### Data for this task

(* ===================================================================== *)
(** ** The config check: [checks/config.js]                                *)
(* ===================================================================== *)

Module ConfigCheck.
Import Runner.

Definition REQUIRED_ENV_VARS : list jsstring :=
  [js "NOTION_API_KEY";
   js "NOTION_DISCUSSION_DATABASE_ID";
   js "NOTION_DAILY_REPORT_DATABASE_ID";
   js "TELEGRAM_BOT_TOKEN";
   js "TELEGRAM_DISCUSSION_GROUP_ID";
   js "TELEGRAM_DAILY_REPORT_GROUP_ID"].

Definition OPTIONAL_ENV_VARS : list jsstring :=
  [js "TELEGRAM_GENERAL_GROUP_ID";
   js "NOTION_MEETING_DATABASE_ID"].

(** [lines.find(l => l.startsWith(`${varName}=`) || l.startsWith(`${varName} `))] *)
Definition findLine (lines : list jsstring) (varName : jsstring)
    : option jsstring :=
  find (fun l => startsWith (varName ++ js "=") l
                 || startsWith (varName ++ js " ") l) lines.

(** The arrays the loop over the required variables fills. *)
Record Vars := {
  definedVars : list jsstring;
  emptyVars : list jsstring;
  missingVars : list jsstring;
  issues : list jsstring;
  fixes : list jsstring
}.

Definition noVars : Vars :=
  {| definedVars := []; emptyVars := []; missingVars := [];
     issues := []; fixes := [] |}.

(** One turn of the loop.  [line.split('=')[1]] is undefined for a line
    without [=], and calling [trim] on it throws. *)
Definition requiredStep (lines : list jsstring) (v : Vars)
    (varName : jsstring) : Outcome Vars :=
  match findLine lines varName with
  | None =>
      Returned
        {| definedVars := definedVars v;
           emptyVars := emptyVars v;
           missingVars := missingVars v ++ [varName];
           issues := issues v ++ [js "Missing required variable: " ++ varName];
           fixes := fixes v ++ [js "Add " ++ varName ++ js "=your_value to .env"] |}
  | Some line =>
      match nth_error (splitOn (js "=") line) 1 with
      | None => Threw (typeError (js "trim"))
      | Some value =>
          if JS.eqb (trim value) []
          then Returned
                 {| definedVars := definedVars v;
                    emptyVars := emptyVars v ++ [varName];
                    missingVars := missingVars v;
                    issues := issues v ++ [js "Empty value for: " ++ varName];
                    fixes := fixes v
                      ++ [js "Set a value for " ++ varName ++ js " in .env"] |}
          else Returned
                 {| definedVars := definedVars v ++ [varName];
                    emptyVars := emptyVars v;
                    missingVars := missingVars v;
                    issues := issues v;
                    fixes := fixes v |}
      end
  end.

Fixpoint requiredLoop (lines : list jsstring) (vars : list jsstring)
    (v : Vars) : Outcome Vars :=
  match vars with
  | [] => Returned v
  | varName :: rest =>
      v' <- requiredStep lines v varName ;;
      requiredLoop lines rest v'
  end.

Definition missingOptionalOf (lines : list jsstring) : list jsstring :=
  filter (fun varName => match findLine lines varName with
                         | None => true
                         | Some _ => false
                         end) OPTIONAL_ENV_VARS.

(** [/your_token_here|your_api_key|replace_with/i] and
    [/secret|password|token|key/i] with their names. *)
Definition suspiciousPatterns : list (regex * jsstring) :=
  [(alts [litCI (js "your_token_here"); litCI (js "your_api_key");
          litCI (js "replace_with")], js "placeholder value");
   (alts [litCI (js "secret"); litCI (js "password"); litCI (js "token");
          litCI (js "key")], js "potential secret in env")].

Definition suspiciousDetails (content : jsstring) : list Detail :=
  flat_map (fun '(pattern, name) =>
              match exec pattern content with
              | Some m => [{| d_status := js "warning";
                              d_message := js "Found " ++ name ++ js ": "
                                             ++ matched m |}]
              | None => []
              end) suspiciousPatterns.

Definition whenNonEmpty (l : list jsstring) (d : Detail) : list Detail :=
  match l with [] => [] | _ => [d] end.

Definition countOf (l : list jsstring) : jsstring :=
  lengthToString (List.length l).

Definition detailsOf (v : Vars) (missingOptional : list jsstring)
    (content : jsstring) : list Detail :=
  [{| d_status := js "pass";
      d_message := js "Found " ++ countOf (definedVars v) ++ js "/"
                     ++ countOf REQUIRED_ENV_VARS ++ js " required variables" |}]
  ++ whenNonEmpty (definedVars v)
       {| d_status := js "pass";
          d_message := js "Defined: " ++ join (js ", ") (definedVars v) |}
  ++ whenNonEmpty (missingVars v)
       {| d_status := js "fail";
          d_message := js "Missing: " ++ join (js ", ") (missingVars v) |}
  ++ whenNonEmpty (emptyVars v)
       {| d_status := js "fail";
          d_message := js "Empty values: " ++ join (js ", ") (emptyVars v) |}
  ++ whenNonEmpty missingOptional
       {| d_status := js "warning";
          d_message := js "Optional not set: " ++ join (js ", ") missingOptional |}
  ++ suspiciousDetails content.

Definition statusOf (v : Vars) (missingOptional : list jsstring) : jsstring :=
  if (0 <? List.length (missingVars v)) || (0 <? List.length (emptyVars v))
  then js "fail"
  else if 0 <? List.length missingOptional then js "warning"
  else js "pass".

Definition emptyResult : PartialResult :=
  {| p_name := None; p_status := None; p_duration := None;
     p_message := None; p_details := None; p_error := None;
     p_stack := None; p_fix := None |}.

(** The body of the [try] once the file is known to exist. *)
Definition checkContent (content : jsstring) : Outcome PartialResult :=
  let lines := splitOn LF content in
  v <- requiredLoop lines REQUIRED_ENV_VARS noVars ;;
  let missingOptional := missingOptionalOf lines in
  Returned
    {| p_name := None;
       p_status := Some (statusOf v missingOptional);
       p_duration := None;
       p_message := Some (js "Config check: " ++ countOf (definedVars v)
                          ++ js "/" ++ countOf REQUIRED_ENV_VARS
                          ++ js " required vars set");
       p_details := Some (detailsOf v missingOptional content);
       p_error := match issues v with
                  | [] => None
                  | _ => Some (join (js "; ") (issues v))
                  end;
       p_stack := None;
       p_fix := Some (fixes v) |}.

######

= Assignment =
Without dropping a single line, output the records above exactly.

= Answer to the exercise =
(* ===================================================================== *)
(** ** The config check: [checks/config.js]                                *)
(* ===================================================================== *)

Module ConfigCheck.
Import Runner.

Definition REQUIRED_ENV_VARS : list jsstring :=
  [js "NOTION_API_KEY";
   js "NOTION_DISCUSSION_DATABASE_ID";
   js "NOTION_DAILY_REPORT_DATABASE_ID";
   js "TELEGRAM_BOT_TOKEN";
   js "TELEGRAM_DISCUSSION_GROUP_ID";
   js "TELEGRAM_DAILY_REPORT_GROUP_ID"].

Definition OPTIONAL_ENV_VARS : list jsstring :=
  [js "TELEGRAM_GENERAL_GROUP_ID";
   js "NOTION_MEETING_DATABASE_ID"].

(** [lines.find(l => l.startsWith(`${varName}=`) || l.startsWith(`${varName} `))] *)
Definition findLine (lines : list jsstring) (varName : jsstring)
    : option jsstring :=
  find (fun l => startsWith (varName ++ js "=") l
                 || startsWith (varName ++ js " ") l) lines.

(** The arrays the loop over the required variables fills. *)
Record Vars := {
  definedVars : list jsstring;
  emptyVars : list jsstring;
  missingVars : list jsstring;
  issues : list jsstring;
  fixes : list jsstring
}.

Definition noVars : Vars :=
  {| definedVars := []; emptyVars := []; missingVars := [];
     issues := []; fixes := [] |}.

(** One turn of the loop.  [line.split('=')[1]] is undefined for a line
    without [=], and calling [trim] on it throws. *)
Definition requiredStep (lines : list jsstring) (v : Vars)
    (varName : jsstring) : Outcome Vars :=
  match findLine lines varName with
  | None =>
      Returned
        {| definedVars := definedVars v;
           emptyVars := emptyVars v;
           missingVars := missingVars v ++ [varName];
           issues := issues v ++ [js "Missing required variable: " ++ varName];
           fixes := fixes v ++ [js "Add " ++ varName ++ js "=your_value to .env"] |}
  | Some line =>
      match nth_error (splitOn (js "=") line) 1 with
      | None => Threw (typeError (js "trim"))
      | Some value =>
          if JS.eqb (trim value) []
          then Returned
                 {| definedVars := definedVars v;
                    emptyVars := emptyVars v ++ [varName];
                    missingVars := missingVars v;
                    issues := issues v ++ [js "Empty value for: " ++ varName];
                    fixes := fixes v
                      ++ [js "Set a value for " ++ varName ++ js " in .env"] |}
          else Returned
                 {| definedVars := definedVars v ++ [varName];
                    emptyVars := emptyVars v;
                    missingVars := missingVars v;
                    issues := issues v;
                    fixes := fixes v |}
      end
  end.

Fixpoint requiredLoop (lines : list jsstring) (vars : list jsstring)
    (v : Vars) : Outcome Vars :=
  match vars with
  | [] => Returned v
  | varName :: rest =>
      v' <- requiredStep lines v varName ;;
      requiredLoop lines rest v'
  end.

Definition missingOptionalOf (lines : list jsstring) : list jsstring :=
  filter (fun varName => match findLine lines varName with
                         | None => true
                         | Some _ => false
                         end) OPTIONAL_ENV_VARS.

(** [/your_token_here|your_api_key|replace_with/i] and
    [/secret|password|token|key/i] with their names. *)
Definition suspiciousPatterns : list (regex * jsstring) :=
  [(alts [litCI (js "your_token_here"); litCI (js "your_api_key");
          litCI (js "replace_with")], js "placeholder value");
   (alts [litCI (js "secret"); litCI (js "password"); litCI (js "token");
          litCI (js "key")], js "potential secret in env")].

Definition suspiciousDetails (content : jsstring) : list Detail :=
  flat_map (fun '(pattern, name) =>
              match exec pattern content with
              | Some m => [{| d_status := js "warning";
                              d_message := js "Found " ++ name ++ js ": "
                                             ++ matched m |}]
              | None => []
              end) suspiciousPatterns.

Definition whenNonEmpty (l : list jsstring) (d : Detail) : list Detail :=
  match l with [] => [] | _ => [d] end.

Definition countOf (l : list jsstring) : jsstring :=
  lengthToString (List.length l).

Definition detailsOf (v : Vars) (missingOptional : list jsstring)
    (content : jsstring) : list Detail :=
  [{| d_status := js "pass";
      d_message := js "Found " ++ countOf (definedVars v) ++ js "/"
                     ++ countOf REQUIRED_ENV_VARS ++ js " required variables" |}]
  ++ whenNonEmpty (definedVars v)
       {| d_status := js "pass";
          d_message := js "Defined: " ++ join (js ", ") (definedVars v) |}
  ++ whenNonEmpty (missingVars v)
       {| d_status := js "fail";
          d_message := js "Missing: " ++ join (js ", ") (missingVars v) |}
  ++ whenNonEmpty (emptyVars v)
       {| d_status := js "fail";
          d_message := js "Empty values: " ++ join (js ", ") (emptyVars v) |}
  ++ whenNonEmpty missingOptional
       {| d_status := js "warning";
          d_message := js "Optional not set: " ++ join (js ", ") missingOptional |}
  ++ suspiciousDetails content.

Definition statusOf (v : Vars) (missingOptional : list jsstring) : jsstring :=
  if (0 <? List.length (missingVars v)) || (0 <? List.length (emptyVars v))
  then js "fail"
  else if 0 <? List.length missingOptional then js "warning"
  else js "pass".

Definition emptyResult : PartialResult :=
  {| p_name := None; p_status := None; p_duration := None;
     p_message := None; p_details := None; p_error := None;
     p_stack := None; p_fix := None |}.

(** The body of the [try] once the file is known to exist. *)
Definition checkContent (content : jsstring) : Outcome PartialResult :=
  let lines := splitOn LF content in
  v <- requiredLoop lines REQUIRED_ENV_VARS noVars ;;
  let missingOptional := missingOptionalOf lines in
  Returned
    {| p_name := None;
       p_status := Some (statusOf v missingOptional);
       p_duration := None;
       p_message := Some (js "Config check: " ++ countOf (definedVars v)
                          ++ js "/" ++ countOf REQUIRED_ENV_VARS
                          ++ js " required vars set");
       p_details := Some (detailsOf v missingOptional content);
       p_error := match issues v with
                  | [] => None
                  | _ => Some (join (js "; ") (issues v))
                  end;
       p_stack := None;
       p_fix := Some (fixes v) |}.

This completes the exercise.